Saturday, February 06, 2010

Osho ~ ”Judge ye not, so ye may not be judged.”

Osho : I have heard about one Mohammedan Sufi mystic. He used to sell small things in the village, and the people of that village became aware that he had no judgment. So they would take the things and give him false coins. He would accept them, because he would never say, ”This is wrong and this is right.” Sometimes they would take things from him and they would say, ”We have paid,” and he would not say, ”You have not paid.” He would say, ”Okay.” He would thank them.

Then from other villages also people started coming. This man was very good; you could take anything from his shop, you need not pay, or you could pay in false coins, and he accepted everything!
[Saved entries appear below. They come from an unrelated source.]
(** * PhysicsPlatform (src/app/page.tsx): a shallow embedding and its properties

    The single-page quiz application is embedded as pure functions over an
    explicit application state.  React state hooks become record fields,
    event handlers become state transformers, and the side effects the
    handlers perform (toast notifications, confetti) are appended to an
    effect log carried by the state.

    Conventions:
    - integer-valued JavaScript numbers (identifiers, indices, counters) are
      [Z]; arithmetic that leaves the integers (the division in the accuracy
      figure) is carried out in IEEE-754 binary64 through [SpecFloat];
    - strings are byte strings (the UTF-8 encoding of the text);
      [toLowerCase] is modelled on the ASCII range;
    - [Date.now()] is an input ([now]) of the handlers that read the clock;
    - a handler that would throw a [TypeError] returns [None]; a state
      updater that throws does so while React renders and unmounts the
      application ([Outcome]). *)

From Stdlib Require Import ZArith List String Ascii Bool Lia SpecFloat DecimalString.
Import ListNotations.
Open Scope Z_scope.

(** ** JavaScript built-ins used by the source *)

(** [Array.prototype.slice(start, end)] for integer arguments: negative
    arguments count from the end, both bounds are clamped to the array. *)
Definition slice {A : Type} (l : list A) (start end_ : Z) : list A :=
  let len := Z.of_nat (List.length l) in
  let k := if start <? 0 then Z.max (len + start) 0 else Z.min start len in
  let final := if end_ <? 0 then Z.max (len + end_) 0 else Z.min end_ len in
  firstn (Z.to_nat (final - k)) (skipn (Z.to_nat k) l).

(** [array[i]]: [undefined] (here [None]) outside [0 .. length-1]. *)
Definition array_get {A : Type} (l : list A) (i : Z) : option A :=
  if i <? 0 then None else nth_error l (Z.to_nat i).

(** [String.prototype.toLowerCase] on the ASCII range.  Outside ASCII the
    built-in maps some characters too, but never onto one of the letters
    of "admin" followed directly by the next one (U+0130 becomes "i" and a
    combining dot), so the test in [handleLogin] is not affected. *)
Definition toLowerCase_char (c : ascii) : ascii :=
  let n := N_of_ascii c in
  if ((65 <=? n) && (n <=? 90))%N then ascii_of_N (n + 32) else c.

Fixpoint toLowerCase (s : string) : string :=
  match s with
  | EmptyString => EmptyString
  | String c s' => String (toLowerCase_char c) (toLowerCase s')
  end.

(** [String.prototype.includes(searchString)]: is [sub] a contiguous
    substring of [s]? *)
Fixpoint includes (s sub : string) : bool :=
  if String.prefix sub s then true
  else match s with
       | EmptyString => false
       | String _ s' => includes s' sub
       end.

(** Template-literal interpolation of an array length (a non-negative
    integer below 2^32, printed digit by digit). *)
Definition decimal (n : nat) : string := NilEmpty.string_of_uint (Nat.to_uint n).

(** *** Numbers: IEEE-754 binary64 *)

Definition number : Type := spec_float.
Definition prec : Z := 53.
Definition emax : Z := 1024.

Definition number_of_Z (n : Z) : number := binary_normalize prec emax n 0 false.
Definition number_div (x y : number) : number := SFdiv prec emax x y.
Definition number_mul (x y : number) : number := SFmul prec emax x y.
Definition number_gt (x y : number) : bool := SFltb y x.

(** [Math.round]: the integer closest to the argument, ties towards
    positive infinity; arguments in [[-0.5, 0.5)] keep their sign as a
    zero; integral, infinite and NaN arguments are returned as they are. *)
Definition Math_round (x : number) : number :=
  match x with
  | S754_finite s m e =>
      if 0 <=? e then x
      else
        let d := 2 ^ (- e) in
        let sm := if s then Z.neg m else Z.pos m in
        let n := (2 * sm + d) / (2 * d) in
        if n =? 0 then S754_zero s else number_of_Z n
  | _ => x
  end.

(** *** [JSON.parse] *)

(** Parsed JSON values.  Numbers keep their lexeme and strings the text
    between the quotes as written (escape sequences are validated, not
    decoded): nothing in the application inspects them. *)
Unset Elimination Schemes.
Inductive Json : Type :=
| JNull
| JBool (b : bool)
| JNumber (lexeme : string)
| JString (raw : string)
| JArray (items : list Json)
| JObject (members : list (string * Json)).
Set Elimination Schemes.

Definition is_ws (c : ascii) : bool :=
  let n := N_of_ascii c in
  ((n =? 9) || (n =? 10) || (n =? 13) || (n =? 32))%N.

Definition is_digit (c : ascii) : bool :=
  let n := N_of_ascii c in ((48 <=? n) && (n <=? 57))%N.

Definition is_hex (c : ascii) : bool :=
  let n := N_of_ascii c in
  (((48 <=? n) && (n <=? 57)) || ((65 <=? n) && (n <=? 70)) || ((97 <=? n) && (n <=? 102)))%N.

Definition is_simple_escape (c : ascii) : bool :=
  let n := N_of_ascii c in
  ((n =? 34) || (n =? 92) || (n =? 47) || (n =? 98) || (n =? 102) || (n =? 110)
   || (n =? 114) || (n =? 116))%N.

Fixpoint skip_ws (s : string) : string :=
  match s with
  | String c s' => if is_ws c then skip_ws s' else s
  | EmptyString => s
  end.

Fixpoint strip_prefix (p s : string) : option string :=
  match p, s with
  | EmptyString, _ => Some s
  | String a p', String b s' => if Ascii.eqb a b then strip_prefix p' s' else None
  | String _ _, EmptyString => None
  end.
(** *** A new place [out], that is filled in while its parts are copied *)

Section slot.
Context (h : Memory) (out : Loc).
Definition slot (h1 : Memory) : Prop := h ⊆ h1 ∧ h !! out = None ∧ is_Some (h1 !! out).
(** A part that has been copied. *)
Definition copied (t : Layout) (h1 : Memory) (x y : Value) : Prop :=
  same t h x h1 y ∧ within (λ l, unknown h l ∧ l ≠ out) h1 t y.

Lemma slot_store h1 c : slot h1 → slot (<[out := c]> h1).
Proof.
  intros (Hs & Hn & _). split; [apply insert_subseteq_r; done|]. split; [done|].
  rewrite lookup_insert_eq. by eexists.
Qed.
Lemma copied_sub t h1 h2 x y : h1 ⊆ h2 → copied t h1 x y → copied t h2 x y.
Proof.
  intros Hs [H1 H2]. split; [|by eapply within_sub].
  eapply same_frame; [|exact H2|exact H1]. intros l c _ Hl. by eapply lookup_weaken.
Qed.
Lemma copied_store t h1 c x y : copied t h1 x y → copied t (<[out := c]> h1) x y.
Proof.
  assert (∀ l d, unknown h l ∧ l ≠ out → h1 !! l = Some d → <[out := c]> h1 !! l = Some d) as Hl
    by (intros l d [_ Hne] Hd; by rewrite lookup_insert_ne).
  intros [H1 H2]. split; [eapply same_frame; [exact Hl|done..]|]. eapply within_frame; [|exact H2]. auto.
Qed.
Lemma copied_fresh t h1 x y : copied t h1 x y → same t h x h1 y ∧ within (unknown h) h1 t y.
Proof. intros [H1 H2]. split; [done|]. eapply within_frame; [|exact H2]. by intros l c [? _]. Qed.

Lemma slot_call {R} t c h1 x (Q : Value → Memory → Prop) :
  copies t c → slot h1 → within (known h) h t x →
  (∀ y h2, slot h2 → h1 ⊆ h2 → h2 !! out = h1 !! out → copied t h2 x y → Q y h2) →
  goes (R := R) (call (c x)) h1 Q.
Proof.
  intros Hc (Hs & Hn & [d Hd]) Hx HQ. apply goes_call.
  eapply goes_mono; [by apply Hc; eapply known_sub|]. intros y h2 (Hs2 & Hsame & Hy).
  assert (h2 !! out = Some d) as Ho by (by eapply lookup_weaken). apply HQ; [|done|congruence|].
  - split; [by etransitivity|]. split; [done|by eexists].
  - destruct (copy_since _ _ _ _ _ _ Hs Hx Hsame Hy) as [Hsame' Hy']. split; [exact Hsame'|].
    assert (within (λ l, unknown h l ∧ unknown h1 l) h2 t y) as Hboth by (by apply within_and).
    eapply within_frame; [|exact Hboth]. intros l c' [Hl Hl1] Hl'. split; [|done]. split; [exact Hl|].
    intros ->. unfold unknown in Hl1. congruence.
Qed.
End slot.

(** *** The statements *)

Lemma goes_alloc (h : Memory) c (Q : Loc → Memory → Prop) :
  (∀ out, h !! out = None → Q out (<[out := c]> h)) → goes (alloc c) h Q.
Proof. intros HQ. apply HQ. apply not_elem_of_dom, is_fresh. Qed.
Lemma goes_load (h : Memory) l c (Q : Cell → Memory → Prop) : h !! l = Some c → Q c h → goes (load l) h Q.
Proof. intros Hl HQ. unfold goes, sat, load. by rewrite Hl. Qed.
Lemma goes_load_var (h : Memory) l v (Q : Value → Memory → Prop) : h !! l = Some (CVar v) → Q v h → goes (load_var l) h Q.
Proof. intros Hl HQ. apply goes_bind. by eapply goes_load. Qed.
Lemma goes_load_map (h : Memory) l m (Q : gmap string Value → Memory → Prop) :
  h !! l = Some (CMap m) → Q m h → goes (load_map l) h Q.
Proof. intros Hl HQ. apply goes_bind. by eapply goes_load. Qed.
Lemma goes_load_elem (h : Memory) l a i x (Q : Value → Memory → Prop) :
  h !! l = Some (CArray a) → a !! i = Some x → Q x h → goes (load_elem l i) h Q.
Proof. intros Hl Hi HQ. apply goes_bind, (goes_load _ _ (CArray a)); [done|]. by rewrite Hi. Qed.
Lemma goes_store_elem (h : Memory) l a i x (Q : () → Memory → Prop) :
  h !! l = Some (CArray a) → i < length a → Q () (<[l := CArray (<[i := x]> a)]> h) → goes (store_elem l i x) h Q.
Proof. intros Hl Hi HQ. apply goes_bind, (goes_load _ _ (CArray a)); [done|]. by rewrite decide_True. Qed.
Lemma goes_store_key (h : Memory) l m k x (Q : () → Memory → Prop) :
  h !! l = Some (CMap m) → Q () (<[l := CMap (<[k := x]> m)]> h) → goes (store_key l k x) h Q.
Proof. intros Hl HQ. apply goes_bind. by eapply goes_load_map. Qed.
(** One round of the loop starts a new part or fills up the last one. *)
Lemma pack_round k0 k1 k2 parts totalSize cur :
  is_Some (certsData !! k0) → is_Some (certsData !! k1) → is_Some (certsData !! k2) →
  NoDup [k0; k1; k2] → filled parts totalSize cur → - 2 ^ 63 ≤ max →
  bytes certsData (concat parts) + bytes certsData [k0; k1; k2] + Z.max 0 max < 2 ^ 63 →
  let ci := restrict certsData <$> parts in
  let sz := group_size certsData k0 k1 k2 in
  let '(ci, cur, totalSize) :=
    if decide (max < add64 totalSize sz) then (ci ++ [∅], Some (length ci), 0) else (ci, cur, totalSize) in
  ∃ i parts', cur = Some i ∧ alter (put_group certsData k0 k1 k2) i ci = restrict certsData <$> parts' ∧
    filled parts' (add64 totalSize sz) (Some i) ∧ concat parts' = concat parts ++ [k0; k1; k2].
Proof.
  intros H0 H1 H2 Hnd [Hg Hl] Hmin Hmax ci sz. unfold sz, ci.
  pose proof (group_pos _ _ _ Hnd) as Hpos. pose proof (bytes_nonneg (concat parts)).
  rewrite group_size_bytes by lia. set (b := bytes certsData [k0; k1; k2]) in *.
  assert (∀ n, int64 n → wrap64 n = n) as Hw by apply wrap64_id. unfold int64 in Hw.
  destruct (last parts) as [part|] eqn:Hlast.
  - apply last_Some in Hlast as [ps ->]. destruct Hl as [-> ->].
    rewrite concat_app, bytes_app in *. simpl in *. rewrite app_nil_r in *.
    pose proof (bytes_nonneg part). pose proof (bytes_nonneg (concat ps)).
    unfold add64. rewrite (Hw (_ + b)) by lia. apply Forall_app in Hg as [Hg Hp].
    case_decide as Hd.
    + eexists _, ((ps ++ [part]) ++ [[k0; k1; k2]]). rewrite length_fmap.
      split_and!; [done| | |].
      * rewrite <- restrict_nil, alter_last, put_group_restrict by done. by rewrite !fmap_app.
      * split.
        { rewrite !Forall_app. split_and!; [done..|]. constructor; [|done].
          split; [by exists 0%nat|by right]. }
        rewrite last_snoc, Hw by lia. split; [done|]. rewrite !length_app. simpl. f_equal. lia.
      * by rewrite !concat_app; simpl; rewrite !app_nil_r.
    + eexists _, (ps ++ [part ++ [k0; k1; k2]]). split_and!; [done| | |].
      * rewrite length_app, fmap_app. simpl. rewrite Nat.add_1_r. simpl.
        by rewrite alter_last, put_group_restrict, fmap_app.
      * split.
        { rewrite Forall_app. split; [done|]. constructor; [|done].
          apply Forall_singleton in Hp as [[n Hn] _].
          split; [exists (S n); rewrite length_app; simpl; lia|]. left. rewrite bytes_app. change (bytes certsData [k0; k1; k2]) with b. lia. }
        rewrite last_snoc, bytes_app, Hw by lia. split; [done|]. rewrite !length_app. done.
      * by rewrite concat_app; simpl; rewrite app_nil_r, <- app_assoc.
  - apply last_None in Hlast as ->. destruct Hl as [-> ->]. unfold add64.
    rewrite (Hw (max + b)) by lia. rewrite decide_True by lia.
    eexists _, [[k0; k1; k2]]. split_and!; [done| | |done].
    + simpl. rewrite <- restrict_nil, put_group_restrict by done. done.
    + split; [constructor; [|done]; split; [by exists 0%nat|by right]|].
      simpl. rewrite Hw by lia. done.
Qed.
(* ===== verification/Deployer.v ===== *)
(** pkg/deployment/deployment.go: the deployment of the services of one
    NodeSet, one after the other, each waiting for its AnsibleEE job.

    The [Deployer] is the state: the Deployment being reconciled (whose status
    is [d.Status]), the AnsibleEE spec that is built up, and what stays fixed.
    The map [aeeSpec.ExtraVars] is the [AnsibleExtraVars] map of the
    Deployment, so both change together. *)

From stdpp Require Import base gmap strings list pretty.
From S2P Require Import Prelude GoStd Conditions Types Cluster Sim DataSource AnsibleExec Images.
From S2P Require Import Service Cert.

(** pkg/deployment/const.go *)
Definition ConfigPaths : string := "/var/lib/openstack/configs".
Definition CertPaths : string := "/var/lib/openstack/certs".
Definition CACertPaths : string := "/var/lib/openstack/cacerts".

Record Deployer : Type := mkDeployer {
  dp_NodeSet : OpenStackDataPlaneNodeSet;
  dp_Deployment : OpenStackDataPlaneDeployment;
  dp_AeeSpec : AnsibleEESpec;
  dp_InventorySecrets : gmap string string;
  dp_AnsibleSSHPrivateKeySecrets : gmap string string;
  dp_Version : option OpenStackVersion;
}.
(* ===== verification/Net.v ===== *)
(** [net.ParseCIDR] of Go's standard library, as far as the operator uses it:
    whether the text is a CIDR, and the size of its mask. *)

From Stdlib Require Import Ascii.
From stdpp Require Import base strings list.
From S2P Require Import Prelude GoStd.

(** A decimal octet: one to three digits, no leading zero, at most 255. *)
Definition parse_octet (s : string) : bool :=
  match s with
  | "" => false
  | String "0"%char (String _ _) => false
  | _ => match digits 0 s with Some n => bool_decide (n ≤ 255)%Z | None => false end
  end.
Definition parse_ipv4 (s : string) : bool :=
  let fields := split_on "."%char s in
  bool_decide (length fields = 4) && forallb parse_octet fields.

Definition is_hex (c : ascii) : bool :=
  let n := N_of_ascii c in
  bool_decide (48 ≤ n ≤ 57)%N || bool_decide (97 ≤ n ≤ 102)%N || bool_decide (65 ≤ n ≤ 70)%N.
(** The leading hexadecimal digits, and the rest. *)
Fixpoint hex_digits (s : string) : string * string :=
  match s with
  | String c s' => if is_hex c then let '(d, r) := hex_digits s' in (String c d, r) else ("", s)
  | "" => ("", "")
  end.

(** The groups of an IPv6 address: [left] groups are still to be filled, and
    an ellipsis was seen or not. *)
Fixpoint parse_groups (left : nat) (ellipsis : bool) (s : string) : bool :=
  match left with
  | 0 => false (* text left over *)
  | S left' =>
      let '(d, rest) := hex_digits s in
      if decide (d = "" ∨ 4 < String.length d) then false
      else
        match rest with
        | String "."%char _ =>
            (* an IPv4 tail fills the last two groups *)
            if ellipsis then bool_decide (2 < left) && parse_ipv4 s else bool_decide (left = 2) && parse_ipv4 s
        | "" => if ellipsis then bool_decide (0 < left') else bool_decide (left' = 0)
        | String ":"%char "" => false
        | String ":"%char (String ":"%char rest) =>
            if ellipsis then false
            else match rest with "" => bool_decide (0 < left') | _ => parse_groups left' true rest end
        | String ":"%char rest => parse_groups left' ellipsis rest
        | _ => false
        end
  end.
Definition parse_ipv6 (s : string) : bool :=
  match s with
  | String ":"%char (String ":"%char "") => true
  | String ":"%char (String ":"%char rest) => parse_groups 8 true rest
  | _ => parse_groups 8 false s
  end.

(** [netip.ParseAddr] without a zone: the bit length of the address. *)
Fixpoint addr_kind (s : string) : option ascii :=
  match s with
  | "" => None
  | String c s =>
      if bool_decide (c = "."%char) || bool_decide (c = ":"%char) || bool_decide (c = "%"%char)
      then Some c else addr_kind s
  end.
Definition parse_addr (s : string) : option Z :=
  match addr_kind s with
  | Some "."%char => if parse_ipv4 s then Some 32%Z else None
  | Some ":"%char => if parse_ipv6 s then Some 128%Z else None
  | _ => None
  end.

(** The prefix length, when the text is a CIDR: the part after the first slash
    is a decimal number (leading zeros allowed, below 0xFFFFFF). *)
Definition parse_prefix (s : string) (bits : Z) : option Z :=
  match s with
  | "" => None
  | _ =>
      n ← digits 0 s;
      if bool_decide (n < 16777215)%Z && bool_decide (n ≤ bits)%Z then Some n else None
  end.
Definition ParseCIDR (s : string) : option Z :=
  match split2_on "/"%char s with
  | [addr; mask] => bits ← parse_addr addr; parse_prefix mask bits
  | _ => None
  end.

Example cidr_v4 : ParseCIDR "192.168.122.0/24" = Some 24%Z.
Proof. reflexivity. Qed.
Example cidr_v6 : ParseCIDR "fd00:fd00:fd00:2000::/64" = Some 64%Z.
Proof. reflexivity. Qed.
Example cidr_v6_tail : ParseCIDR "::ffff:10.0.0.1/96" = Some 96%Z ∧ ParseCIDR "1:2:3:4:5:6:7::/48" = Some 48%Z.
Proof. done. Qed.
Example cidr_bad :
  (ParseCIDR "192.168.122.0", ParseCIDR "192.168.01.0/24", ParseCIDR "10.0.0.0/33", ParseCIDR "1:2:3/64",
   ParseCIDR "1:2:3:4:5:6:7:8::/64")
  = (None, None, None, None, None).
Proof. reflexivity. Qed.

(** The mask size is within the address. *)
Lemma ParseCIDR_bounds s n : ParseCIDR s = Some n → (n ≤ 128)%Z.
Proof.
  unfold ParseCIDR. destruct (split2_on _ s) as [|addr [|mask [|]]]; try done.
  intros (bits & Hb & Hp)%bind_Some.
  assert (bits ≤ 128)%Z.
  { unfold parse_addr in Hb. repeat case_match; simplify_eq; lia. }
  unfold parse_prefix in Hp. destruct mask; [done|]. apply bind_Some in Hp as (n' & _ & Hp).
  destruct (_ && _) eqn:Hc; [|done]. simplify_eq. apply andb_true_iff in Hc as [_ Hc].
  apply bool_decide_eq_true in Hc. lia.
Qed.
(** The default images: the variable that is looked for in [AnsibleVars],
    the one that is set when it is not there, and the image. *)
Definition image_vars : list (string * string * (ContainerImages → option string)) :=
  [ ("edpm_frr_image", "edpm_frr_image", ci_EdpmFrrImage);
    ("edpm_iscsid_image", "edpm_iscsid_image", ci_EdpmIscsidImage);
    ("edpm_logrotate_crond_image", "edpm_logrotate_crond_image", ci_EdpmLogrotateCrondImage);
    ("edpm_multipathd_image", "edpm_multipathd_image", ci_EdpmMultipathdImage);
    ("edpm_neutron_dhcp_image", "edpm_neutron_dhcp_image", ci_EdpmNeutronDhcpAgentImage);
    ("edpm_neutron_metadata_agent_image", "edpm_neutron_metadata_agent_image",
       ci_EdpmNeutronMetadataAgentImage);
    ("edpm_neutron_ovn_agent_image", "edpm_neutron_ovn_agent_image", ci_EdpmNeutronOvnAgentImage);
    ("edpm_neutron_sriov_agent_image", "edpm_neutron_sriov_image", ci_EdpmNeutronSriovAgentImage);
    ("edpm_nova_compute_image", "edpm_nova_compute_image", ci_NovaComputeImage);
    ("edpm_ovn_controller_agent_image", "edpm_ovn_controller_agent_image", ci_OvnControllerImage);
    ("edpm_ovn_bgp_agent_image", "edpm_ovn_bgp_agent_image", ci_EdpmOvnBgpAgentImage);
    ("edpm_telemetry_ceilometer_compute_image", "edpm_telemetry_ceilometer_compute_image",
       ci_CeilometerComputeImage);
    ("edpm_telemetry_ceilometer_ipmi_image", "edpm_telemetry_ceilometer_ipmi_image",
       ci_CeilometerIpmiImage);
    ("edpm_telemetry_node_exporter_image", "edpm_telemetry_node_exporter_image",
       ci_EdpmNodeExporterImage) ].
Definition default_images (ansibleVars : gmap string string) (images : ContainerImages) (vars : Vars) : Vars :=
  fold_left (λ vars e, let '(checked, set, image) := e in
    if decide (ansibleVars !! checked = None) then <[set := VStringPtr (image images)]> vars else vars)
    image_vars vars.

Definition resolveGroupAnsibleVars (template : NodeTemplate) (images : ContainerImages) :
    M Vars (option Err) (option Err) :=
  let ansible := t_Ansible template in
  _ ← modify (option_vars ansible (t_ManagementNetwork template));
  _ ← modify (default_images (ao_AnsibleVars ansible) images);
  _ ← unmarshalAnsibleVars (ao_AnsibleVars ansible);
  _ ← modify (network_vars (t_Networks template));
  mret None.

Definition resolveHostAnsibleVars (node : NodeSection) : M Vars (option Err) (option Err) :=
  let ansible := n_Ansible node in
  _ ← modify (option_vars ansible (n_ManagementNetwork node));
  _ ← unmarshalAnsibleVars (ao_AnsibleVars ansible);
  _ ← modify (network_vars (n_Networks node));
  mret None.

(** ** The variables from IPAM *)

(** The addresses and routes of one reservation. *)
Definition reservation_vars (entry : string) (res : IPSetReservation) (vars : Vars) : Vars :=
  let vars := <[entry +:+ "_ip" := VString (r_Address res)]> vars in
  let vars := match ParseCIDR (r_Cidr res) with
              | Some netCidr => <[entry +:+ "_cidr" := VInt netCidr]> vars
              | None => vars
              end in
  let vars := if bool_decide (r_Vlan res ≠ None) || bool_decide (entry ≠ CtlPlaneNetwork)
              then <[entry +:+ "_vlan_id" := VIntPtr (r_Vlan res)]> vars else vars in
  <[entry +:+ "_host_routes" := VStrings (r_Routes res)]>
    (<[entry +:+ "_gateway_ip" := VStringPtr (r_Gateway res)]>
       (<[entry +:+ "_mtu" := VInt (r_MTU res)]> vars)).

(** One reservation; [dnsSearchDomains] is carried along. *)
Definition populate_reservation (dnsAddresses : list string) (hostName : string)
    (dnsSearchDomains : list string) (res : IPSetReservation) : M Vars () (list string) :=
  let entry := to_lower (r_Network res) in
  _ ← modify (reservation_vars entry res);
  dnsSearchDomains ←
    (if decide (entry = CtlPlaneNetwork) then
       _ ← modify (<[entry +:+ "_dns_nameservers" := VStrings dnsAddresses]>);
       if NodeHostNameIsFQDN hostName then
         _ ← modify (<["canonical_hostname" := VString hostName]>);
         domain ← deref (split2_on "."%char hostName !! 1);
         mret (if decide (domain ≠ r_DNSDomain res) then dnsSearchDomains ++ [domain] else dnsSearchDomains)
       else
         _ ← modify (<["canonical_hostname" := VString (join "." [hostName; r_DNSDomain res])]>);
         mret dnsSearchDomains
     else mret dnsSearchDomains);
  mret (dnsSearchDomains ++ [r_DNSDomain res]).

Definition populateInventoryFromIPAM (ipSet : IPSet) (dnsAddresses : list string) (hostName : string) :
    M Vars () () :=
  dnsSearchDomains ← for_acc (ip_Reservation ipSet) (populate_reservation dnsAddresses hostName) [];
  modify (<["dns_search_domains" := VStrings dnsSearchDomains]>).
End variables.

Section operations.
Context {W : Type} {KC : KubeClient W} {LC : LibCommon W} {MR : MapRange} {IL : InventoryLib}.

(** [for k, v := range data { result[prefix + k] = v }] *)
Definition add_source (prefix site : string) (data : gmap string string) (result : gmap string string) :
    gmap string string :=
  insert_all (λ kv, prefix +:+ kv.1) snd (range site data) result.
Then death came near to this old man. These were his last words: he looked at the sky and said, ”Allah, God, I have been accepting all kinds of coins, false ones also. I am also a false coin – don’t judge me. I have not judged your people, please don’t judge me.” And it is said that how can God judge such a person?

Jesus says, ”Judge ye not, so ye may not be judged.”

If judgment disappears, you have become innocent. If you don’t divide things into good and bad, ugly and beautiful, acceptable and nonacceptable; if you don’t divide things, if you look at reality without any division, your eyes will come into existence for the first time. This is chakshusmati vidya, the signs of gaining eyes.

If you divide you will remain blind, if you judge you will remain blind, if you say this is bad and this is good, you will persist in your blindness... because existence knows nothing. There is nothing good and nothing bad – existence accepts everything. And when you also accept everything you have become existence-like.

You have become one with it. So remember, morality is not religion. Rather, on the contrary, morality is one of the hindrances in gaining religion, just like immorality. Morality, immorality – both are hindrances. When you transcend both you have transcended the mind, the dual, the dualistic attitude.

Then the sage and the sinner have become one. Then you remain in your self, you don’t move to judge. And when you don’t judge, your mind cannot project: the mind projects through judgment.